(AVAILABLE DATA):
---
(* ===== verification/JsonText.v ===== *)
(** * JSON texts

    [JSON.stringify] and [JSON.parse] of untyped values, and
    [losslessRegistrarJson] of packages/database/src/registrar/logicboxes-sandbox.ts,
    which quotes the numbers of a text before it is parsed.  Characters above U+00FF,
    which strings of this model do not hold, are refused where they are escaped; a
    number that is not a safe integer keeps its text, as [JSON.stringify] writes it. *)
From S2P Require Import Prelude JsString Json Money States Database Invoices HostingPanels PanelOperations.

(** ** JSON.stringify *)
Definition is_undefined (v : json) : bool := match v with JUndefined => true | _ => false end.
Fixpoint json_print (v : json) : string :=
  match v with
  | JUndefined | JNull => "null"
  | JBool b => if b then "true" else "false"
  | JNum n => Z_to_string n
  | JFrac t => t
  | JStr s => json_text s
  | JArr l => ("[" ++ String.concat "," (List.map json_print l) ++ "]")%string
  | JObj o =>
      ("{" ++ String.concat ","
         (List.flat_map (λ kv, if is_undefined kv.2 then []
                               else [(json_text kv.1 ++ ":" ++ json_print kv.2)%string]) o) ++
       "}")%string
  end.

(** ** Tokens *)
Definition is_json_space (c : ascii) : bool :=
  (code c =? 9) || (code c =? 10) || (code c =? 13) || (code c =? 32).
Fixpoint skip_space (s : string) : string :=
  match s with
  | String c t => if is_json_space c then skip_space t else s
  | EmptyString => s
  end.
(** The longest prefix of digits. *)
Fixpoint take_digits (s : string) : string * string :=
  match s with
  | String c t => if is_digit c then let '(d, r) := take_digits t in (String c d, r)
                  else ("", s)
  | EmptyString => ("", s)
  end.
Definition take_sign (signs : list ascii) (s : string) : string * string :=
  match s with
  | String c t => if existsb (Ascii.eqb c) signs then (String c "", t) else ("", s)
  | EmptyString => ("", s)
  end.
(** [0|[1-9][0-9]*]. *)
Definition take_integer (s : string) : option (string * string) :=
  match s with
  | String c t =>
      if Ascii.eqb c "0" then Some ("0", t)
      else if is_nonzero_digit c then let '(d, r) := take_digits t in Some (String c d, r)
      else None
  | EmptyString => None
  end.
(** The optional fraction and exponent: nothing when a digit is missing. *)
Definition take_fraction (s : string) : string * string :=
  match s with
  | String c t =>
      if Ascii.eqb c "." then
        let '(d, r) := take_digits t in
        if truthy d then (String c d, r) else ("", s)
      else ("", s)
  | EmptyString => ("", s)
  end.
Definition take_exponent (s : string) : string * string :=
  match s with
  | String c t =>
      if Ascii.eqb c "e" || Ascii.eqb c "E" then
        let '(sign, t) := take_sign ["+"%char; "-"%char] t in
        let '(d, r) := take_digits t in
        if truthy d then (String c (sign ++ d)%string, r) else ("", s)
      else ("", s)
  | EmptyString => ("", s)
  end.
Definition take_number (s : string) : option (string * string) :=
  let '(sign, s) := take_sign ["-"%char] s in
  '(i, s) ← take_integer s;
  let '(f, s) := take_fraction s in
  let '(e, s) := take_exponent s in
  Some ((sign ++ i ++ f ++ e)%string, s).
Fixpoint take_word (w s : string) : option string :=
  match w, s with
  | EmptyString, _ => Some s
  | String a w, String b s => if Ascii.eqb a b then take_word w s else None
  | _, EmptyString => None
  end.
(** A literal name or a number: its text, and whether it is a number. *)
Definition take_primitive (s : string) : option (string * bool * string) :=
  match take_word "true" s, take_word "false" s, take_word "null" s with
  | Some r, _, _ => Some ("true", false, r)
  | _, Some r, _ => Some ("false", false, r)
  | _, _, Some r => Some ("null", false, r)
  | _, _, _ => '(t, r) ← take_number s; Some (t, true, r)
  end.

(** ** JSON.parse *)
Definition hex_value (c : ascii) : option Z :=
  if is_digit c then Some (code c - 48)
  else if in_range "a" "f" c then Some (code c - 87)
  else if in_range "A" "F" c then Some (code c - 55)
  else None.
Definition unescape (c : ascii) : option ascii :=
  if Ascii.eqb c "034" || Ascii.eqb c "092" || Ascii.eqb c "/" then Some c
  else if Ascii.eqb c "b" then Some "008"%char
  else if Ascii.eqb c "t" then Some "009"%char
  else if Ascii.eqb c "n" then Some "010"%char
  else if Ascii.eqb c "f" then Some "012"%char
  else if Ascii.eqb c "r" then Some "013"%char
  else None.
(** The characters of a string after its opening quote, and what follows it. *)
Fixpoint parse_chars (s : string) : option (string * string) :=
  match s with
  | EmptyString => None
  | String c t =>
      if Ascii.eqb c "034" then Some ("", t)
      else if Ascii.eqb c "092" then
        match t with
        | String "u" (String a (String b (String c2 (String d r)))) =>
            a ← hex_value a; b ← hex_value b; c2 ← hex_value c2; d ← hex_value d;
            if (a =? 0) && (b =? 0) then
              '(v, rest) ← parse_chars r;
              Some (String (ascii_of_N (Z.to_N (16 * c2 + d))) v, rest)
            else None
        | String e r => e ← unescape e; '(v, rest) ← parse_chars r; Some (String e v, rest)
        | EmptyString => None
        end
      else if code c <? 32 then None
      else '(v, rest) ← parse_chars t; Some (String c v, rest)
  end.
(** [CreateDataProperty]: a repeated name keeps its place and takes the new value. *)
Fixpoint put (k : string) (v : json) (o : list (string * json)) : list (string * json) :=
  match o with
  | [] => [(k, v)]
  | (k', v') :: o => if String.eqb k k' then (k', v) :: o else (k', v') :: put k v o
  end.
Definition integer_text (t : string) : bool :=
  match t with
  | String "-" r => truthy r && all_chars is_digit r
  | r => truthy r && all_chars is_digit r
  end.
Definition text_to_Z (t : string) : Z :=
  match t with String "-" r => - string_to_Z r | r => string_to_Z r end.
Definition number_value (t : string) : json :=
  if integer_text t && (Z.abs (text_to_Z t) <=? max_safe_integer)
  then JNum (text_to_Z t) else JFrac t.
Definition primitive_value (t : string) (number : bool) : json :=
  if number then number_value t
  else if String.eqb t "null" then JNull else JBool (String.eqb t "true").
(** Values, the rest of an array after its first bracket or comma, the rest of an
    object: the fuel bounds the nesting of calls. *)
Fixpoint parse_value (n : nat) (s : string) : option (json * string) :=
  match n with
  | O => None
  | S n =>
      match skip_space s with
      | EmptyString => None
      | String c t as s =>
          if Ascii.eqb c "034" then '(v, r) ← parse_chars t; Some (JStr v, r)
          else if Ascii.eqb c "[" then
            match skip_space t with
            | String "]" r => Some (JArr [], r)
            | t => parse_items n t []
            end
          else if Ascii.eqb c "{" then
            match skip_space t with
            | String "}" r => Some (JObj [], r)
            | t => parse_fields n t []
            end
          else '(t, number, r) ← take_primitive s; Some (primitive_value t number, r)
      end
  end
with parse_items (n : nat) (s : string) (acc : list json) : option (json * string) :=
  match n with
  | O => None
  | S n =>
      '(v, r) ← parse_value n s;
      match skip_space r with
      | String "," t => parse_items n t (acc ++ [v])
      | String "]" t => Some (JArr (acc ++ [v]), t)
      | _ => None
      end
  end
with parse_fields (n : nat) (s : string) (acc : list (string * json))
    : option (json * string) :=
  match n with
  | O => None
  | S n =>
      match skip_space s with
      | String c t =>
          if Ascii.eqb c "034" then
            '(k, r) ← parse_chars t;
            match skip_space r with
            | String ":" t =>
                '(v, r) ← parse_value n t;
                match skip_space r with
                | String "," t => parse_fields n t (put k v acc)
                | String "}" t => Some (JObj (put k v acc), t)
                | _ => None
                end
            | _ => None
            end
          else None
      | EmptyString => None
      end
  end.
Definition parse_fuel (s : string) : nat := S (S (String.length s + String.length s)).
Definition json_parse (s : string) : option json :=
  '(v, r) ← parse_value (parse_fuel s) s;
  if truthy (skip_space r) then None else Some v.

(** ** losslessRegistrarJson *)
Record JsonLimits := MkJsonLimits { jl_bytes : Z; jl_nodes : Z }.
Definition default_limits : JsonLimits := MkJsonLimits 65536 4096.
Definition cost_limits : JsonLimits := MkJsonLimits 262144 32768.
Definition invalid_response : exn := JsError "Invalid registrar response.".
(** [string()]: to the closing quote, skipping what a backslash escapes. *)
Fixpoint scan_string (s : string) : option (string * string) :=
  match s with
  | EmptyString => None
  | String c t =>
      if Ascii.eqb c "092" then
        match t with
        | String e r => '(v, rest) ← scan_string r; Some (String c (String e v), rest)
        | EmptyString => None
        end
      else if Ascii.eqb c "034" then Some (String c "", t)
      else '(v, rest) ← scan_string t; Some (String c v, rest)
  end.
(** The text of a string token, the string it stands for, and the rest. *)
Definition scan_token (s : string) : option (string * string * string) :=
  '(body, rest) ← scan_string s;
  v ← json_parse (String "034" body);
  match v with JStr k => Some (String "034" body, k, rest) | _ => None end.
Definition spaces (s : string) : string :=
  String.substring 0 (String.length s - String.length (skip_space s)) s.
Definition quote_number (number : bool) (t : string) : string :=
  if number then json_text t else t.
Definition refused_keys : list string := ["__proto__"; "constructor"; "prototype"].
Definition max_depth : Z := 16.
(** [value(depth)] and its loop over the members of an array or object ([object],
    with the keys seen): the text with its numbers quoted, the nodes counted and the
    text that follows. *)
Fixpoint scan_value (limit : Z) (n : nat) (depth nodes : Z) (s : string)
    : option (string * Z * string) :=
  match n with
  | O => None
  | S n =>
      if (max_depth <? depth) || (limit <? nodes + 1) then None
      else
        let nodes := nodes + 1 in
        let sp := spaces s in
        match skip_space s with
        | EmptyString => None
        | String c t as s =>
            if Ascii.eqb c "034" then
              '(tok, _, r) ← scan_token t; Some ((sp ++ tok)%string, nodes, r)
            else if Ascii.eqb c "{" || Ascii.eqb c "[" then
              let object := Ascii.eqb c "{" in
              let close := if object then "}"%char else "]"%char in
              let sp2 := spaces t in
              match skip_space t with
              | EmptyString => None
              | String c2 r as t =>
                  if Ascii.eqb c2 close
                  then Some ((sp ++ String c (sp2 ++ String c2 ""))%string, nodes, r)
                  else
                    '(out, nodes, r) ← scan_members limit n depth nodes object close [] t;
                    Some ((sp ++ String c (sp2 ++ out))%string, nodes, r)
              end
            else
              '(t, number, r) ← take_primitive s;
              Some ((sp ++ quote_number number t)%string, nodes, r)
        end
  end
with scan_members (limit : Z) (n : nat) (depth nodes : Z) (object : bool) (close : ascii)
    (keys : list string) (s : string) : option (string * Z * string) :=
  match n with
  | O => None
  | S n =>
      '(head_, keys, s) ←
        (if object then
           match s with
           | String "034" t =>
               '(tok, k, r) ← scan_token t;
               if existsb (String.eqb k) keys || existsb (String.eqb k) refused_keys
               then None
               else
                 match skip_space r with
                 | String ":" r2 =>
                     Some ((tok ++ spaces r ++ ":")%string, k :: keys, r2)
                 | _ => None
                 end
           | _ => None
           end
         else Some ("", keys, s));
      '(out, nodes, r) ← scan_value limit n (depth + 1) nodes s;
      match skip_space r with
      | EmptyString => None
      | String c t =>
          let upto := (head_ ++ out ++ spaces r ++ String c "")%string in
          if Ascii.eqb c close then Some (upto, nodes, t)
          else if Ascii.eqb c "," then
            '(more, nodes, r) ←
              scan_members limit n depth nodes object close keys (skip_space t);
            Some ((upto ++ spaces t ++ more)%string, nodes, r)
          else None
      end
  end.
Definition lossless_text (limits : JsonLimits) (body : string) : option string :=
  '(out, _, r) ← scan_value (jl_nodes limits) (parse_fuel body) 0 0 body;
  if truthy (skip_space r) then None else Some (out ++ r)%string.
Definition losslessRegistrarJson (limits : JsonLimits) (body : string) : result json :=
  _ ← throw_unless (utf8_length body <=? jl_bytes limits)
        (JsError "Registrar response exceeds the limit.");
  of_option invalid_response (quoted ← lossless_text limits body; json_parse quoted).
---
(HOW TO COMPLETE THIS TASK): Copy, exactly and only, the lines above that begin with the one containing "let upto := (head_" and finish with the one containing "if truthy (skip_space r) then None else Some (out".

(OUTPUT):
          let upto := (head_ ++ out ++ spaces r ++ String c "")%string in
          if Ascii.eqb c close then Some (upto, nodes, t)
          else if Ascii.eqb c "," then
            '(more, nodes, r) ←
              scan_members limit n depth nodes object close keys (skip_space t);
            Some ((upto ++ spaces t ++ more)%string, nodes, r)
          else None
      end
  end.
Definition lossless_text (limits : JsonLimits) (body : string) : option string :=
  '(out, _, r) ← scan_value (jl_nodes limits) (parse_fuel body) 0 0 body;
  if truthy (skip_space r) then None else Some (out ++ r)%string.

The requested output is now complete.